Respiratory analysis
Details concerning the extraction of the respiratory-induced diaphragm motion characteristics and analysis thereof are presented in a schematic overview (Supplementary Figure 5.1). The amplitude was defined as the difference between the diaphragm position in the end-inhale and end-exhale phase. The cycle time equals inspiratory time plus expiratory time. Results were analysed per fraction and per patient, in order to evaluate the outcomes over the whole patient group.

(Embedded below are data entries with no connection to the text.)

(** A numeric column that misses fewer than half of its cells comes out of
    the loop complete. *)
Lemma resolve_numeric_complete (n : nat) (s : Series) :
  is_numeric_dtype s = true -> 2 * null_count s < n ->
  exists s', resolve_missing n s = Some s'
             /\ Forall (fun x => x <> NaN) (values s').
Proof.
  intros T H. unfold resolve_missing. rewrite T.
  destruct (Nat.eqb_spec (null_count s) n) as [E|_]; [lia|].
  destruct (Nat.ltb_spec 0 (null_count s)) as [L|L].
  - assert (R1 : ratio_gt (null_count s) n 9 10 = false).
    { unfold ratio_gt. apply andb_false_iff. right. apply Nat.ltb_ge. lia. }
    assert (R2 : ratio_lt (null_count s) n 1 2 = true).
    { unfold ratio_lt. apply andb_true_iff. split; apply Nat.ltb_lt; lia. }
    rewrite R1, R2. eexists. split; [reflexivity|].
    apply fillna_complete. discriminate.
  - exists s. split; [reflexivity|]. apply null_count_complete. lia.
Qed.

(** A text column is dropped or kept as it is: it is never filled. *)
Lemma resolve_text_kept (n : nat) (s s' : Series) :
  dtype s = object -> resolve_missing n s = Some s' -> s' = s.
Proof.
  intros D. unfold resolve_missing, is_numeric_dtype, is_string_dtype.
  rewrite D. cbn [np_dtype_eqb andb].
  destruct (_ =? _); [discriminate|].
  destruct (Nat.ltb_spec 0 (null_count s)) as [L|L]; [|congruence].
  destruct (ratio_gt _ _ _ _); [discriminate|].
  assert (F : forallb is_str (values s) = false).
  { unfold null_count in L. induction (values s) as [|v vs IH];
      cbn [filter List.length] in L; [lia|].
    cbn [forallb]. destruct v; cbn [isnull is_str andb] in *;
      try reflexivity. now apply IH. }
  rewrite F. congruence.
Qed.
(** * The workshop notebooks: polling, pagination, batching, splitting, teardown

    A shallow embedding of the control flow that the notebooks of the
    workshop implement themselves, around calls to managed services:

    - [Textract]  : [notebooks/Lab1-boto3 API/Document processing.ipynb]
    - [Autopilot] : [notebooks/Lab3 - autopilot/autopilot_customer_churn.ipynb]
    - [Hpo]       : the XGBoost / hyper-parameter tuning notebook

    The managed services are not modelled: a service is an oracle, the list of
    replies it gives to the successive calls of a cell.  A cell is a function
    from the oracle to the trace of the actions it performs and to the way it
    ends.  A Python exception raised by an SDK call ends the cell, since no
    notebook has a [try] statement. *)

From stdpp Require Import gmap strings list fin_maps.

(** ** Python values and SDK calls *)

(** What one SDK call does: it returns a value or raises. *)
Inductive reply (A : Type) : Type :=
| Ok (a : A)
| Raise (exn : string).
Arguments Ok {A} a.
Arguments Raise {A} exn.

(** The observable actions of a cell. [Describe] is a job-status query, with
    what the service answered; [Step] is any other call to a service. *)
Inductive event : Type :=
| Sleep (secs : nat)
| Describe (api : string) (r : reply string)
| Print
| Step (api : string).
(** * Cart and order consistency of the mousepad store backend

    A shallow embedding of the cart routes ([routes/cart.js]), the cart
    item and order models, the order routes, the image cleanup helper and
    the order confirmation mailer, with the properties the specification
    states about them.  It is followed by the rest of the cart and order
    routes (update, clear and listing routes, the routes that read
    orders), the image upload and format helpers, the mailer, cookie and
    CORS configuration and the check of e-mail addresses, with properties
    read off that code.

    Conventions of the embedding.
    - A request body is parsed JSON.  JSON values are the type [value];
      a JavaScript object is a finite map from property names to values,
      and a property that holds [undefined] is an absent key (this is what
      JSON serialisation and the storage layer make of it).
    - A function that may throw returns a [result]: [Ok] or [Throw] with
      the message of the error.
    - A number is a double.  A finite double is the rational that it
      denotes, so a number of a request body and a stored number are
      rationals; the sum and the product of two numbers are rounded to
      the nearest double, a tie going to the even one, and are infinite
      beyond the range of doubles.  The sign of a zero is not kept, and
      an infinite number or [NaN] is neither sent nor stored.
    - The document store is a list of typed documents, as the Mongoose
      schemas declare them.  What the schemas ask of the storage layer
      (required paths, defaults, [min], [enum], the unique index on the
      cart item [id]) is written out in the [create] functions.  A payload
      field that already has the type of its path is stored as it is; what
      the storage layer does with a value of another type is a parameter
      of the model ([convertString], [convertNumber], [convertObjectId]),
      about which nothing is assumed.  The typed store has no place for
      [null] in a String or Number path: the casts refuse it, and the
      properties of stored items are stated for what the casts accept.
    - What the storage layer makes of the nested paths [specs] and
      [configuration] of a cart item (the casts of their subpaths, the
      empty arrays that the schema adds, strict mode, the validators of
      a new document) is a parameter of the model as well ([newSpecs],
      [newConfiguration], [setSpecs], [setConfiguration]).
    - The keys of a payload are read as top-level paths of the schema.
      Keys in dot notation and update operators are outside the model:
      the properties of what a request stores are stated for payloads
      whose keys are data paths of the schema ([onlyDataPaths]).
    - The order routes are those of the user-id variant, with the order
      model that stores [userId].
    - [new Date()] is an argument [now] of the operation that reads the
      clock.
    - A string is a sequence of code units below 256.  The white space
      that [trim] removes is then the code units 9 to 13, 32 and 160.
    - The value of a query filter is cast to the type of its path, as a
      payload field is; query operators inside a filter value are outside
      the model.
    - [process.env] is a finite map from names to strings. *)

From stdpp Require Import gmap strings list sorting.
From Stdlib Require Import Ascii QArith Qround Qabs Qpower.

#[local] Set Warnings "-register-all".
#[local] Open Scope string_scope.
#[local] Open Scope list_scope.

(** ** JavaScript values *)

Inductive value : Type :=
| VNull
| VBool (b : bool)
| VNum (q : Q)
| VStr (s : string)
| VArr (l : list value)
| VObj (o : gmap string value)
| VFun (name : string).

Abbreviation obj := (gmap string value).

(** Outcome of a computation that may throw [new Error(message)]. *)
Inductive result (A : Type) : Type :=
| Ok (a : A)
| Throw (message : string).
Arguments Ok {A} a.
Arguments Throw {A} message.

#[export] Instance result_ret : MRet result := fun A a => Ok a.

(** Sequencing: the first [Throw] ends the computation.  It is written
    [x ← c; k]. *)
#[export] Instance result_bind : MBind result := fun A B k c =>
  match c with
  | Ok a => k a
  | Throw m => Throw m
  end.
(** C4: at every training step whose loss was back-propagated, the
    calls made are the forward pass, [loss.backward()], then, exactly
    when [global_step] is a multiple of
    [args.gradient_accumulation_steps], the four calls
    [clip_grad_norm_(.., args.max_grad_norm)], [optimizer.step()],
    [scheduler.step()], [model.zero_grad()] in this order, and after
    them no further call that touches the gradients; no such call is
    made at any other step. *)
Theorem train_gradient_accumulation g e :
  let tr := trace (final (train args model train_data dev_data h0)) in
  In (g, e) tr -> is_update_call e = true ->
  exists b loss rest pre post,
    calls_at g tr =
      forward_calls b loss ++ EBackward loss :: update_calls args g ++ rest /\
    Forall (fun e' => is_update_call e' = false) rest /\
    tr = pre ++ map (pair g) (calls_at g tr) ++ post /\
    (is_multiple g (Args.gradient_accumulation_steps args) = true
     <-> (Args.gradient_accumulation_steps args | g)).
Proof.
  intros tr Hin He.
  destruct (in_trace_stamp _ _ Hin) as [(_ & [->| ->])|Hg]; try discriminate.
  destruct (train_steps Hg) as (epoch & b & st0 & Hs).
  destruct (step_iteration Hs) as (o & Ho & Hit & Hg0 & Hc & post & Hp).
  fold tr in Hc, Hp. apply in_calls_at in Hin. rewrite <- Hc in Hp.
  assert (Hmul : is_multiple g (Args.gradient_accumulation_steps args) = true
                 <-> (Args.gradient_accumulation_steps args | g)).
  { rewrite is_multiple_spec. split; [tauto|]. intros Hd. split; [|exact Hd].
    intros E. rewrite E in Hd. apply Z.divide_0_l in Hd. lia. }
  enough (exists b' loss rest,
             calls_at g tr =
               forward_calls b' loss
                 ++ EBackward loss :: update_calls args g ++ rest /\
             Forall (fun e' => is_update_call e' = false) rest)
    as (b' & loss & rest & HA & HB).
  { exists b', loss, rest, (calls_before g tr), post. auto. }
  clear Ho Hp Hmul.
  inversion Hit; subst; cbn zeta in *; repeat emitted_calls;
    rewrite Hc in Hin |- *; clear Hc Hit;
    repeat match goal with x := _ |- _ => subst x end;
    rewrite <- ?app_assoc.
  - exfalso. cbn in Hin. destruct Hin as [<-|[<-|[<-|[]]]]; discriminate.
  - exists b, loss, []. unfold update_calls, is_multiple, py_mod.
    rewrite H0. cbn. auto.
  - exists b, loss, []. rewrite app_nil_r. auto.
  - exists b, loss, []. rewrite app_nil_r. auto.
  - exists b, loss, [EModelEval]. auto.
  - eexists b, loss, _. split; [reflexivity|].
    apply Forall_app; split; [apply evaluation_calls_no_update|].
    repeat constructor.
  - eexists b, loss, _. split; [reflexivity|].
    apply evaluation_calls_no_update.
  - eexists b, loss, _. split; [reflexivity|].
    apply evaluation_calls_no_update.
  - eexists b, loss, _. split; [reflexivity|].
    apply Forall_app; split; [apply evaluation_calls_no_update|].
    repeat constructor.
Qed.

For each fraction, we calculated the mean amplitude and intrafractional variability (the standard deviation (SD) over all amplitudes). For each patient, we calculated the mean amplitude, interfractional variability (i.e., the SD over mean amplitudes from each fraction), and the intrafractional variability (root mean square of the SD from each fraction). For the whole patient group, we calculated the group mean amplitude by averaging the patients’ mean amplitude, the group interfractional variability by averaging the patients’ interfractional variabilities, and the group intrafractional variability by averaging the patients’ intrafractional variabilities. Also, interpatient variability was calculated, expressed as the SD over all patients’ mean amplitude. All of this was also computed for the cycle time.
Statistical Analysis
To test for normality of our data we used the Shapiro-Wilks test. Since not all data fitted the normal distribution, we used the Spearman’s correlation test (significance level p < 0.05) to test for possible relationships between respiratory-induced diaphragm motion characteristics and patient-specific factors (age, height, and weight). We tested if respiratory-induced diaphragm motion characteristics of the patients treated under GA (n=7, age range 2-11 years) differed from patients treated without GA in a similar age range (n=12, age range 3-10 years) (Mann-Whitney-U test, significance level p<0.05).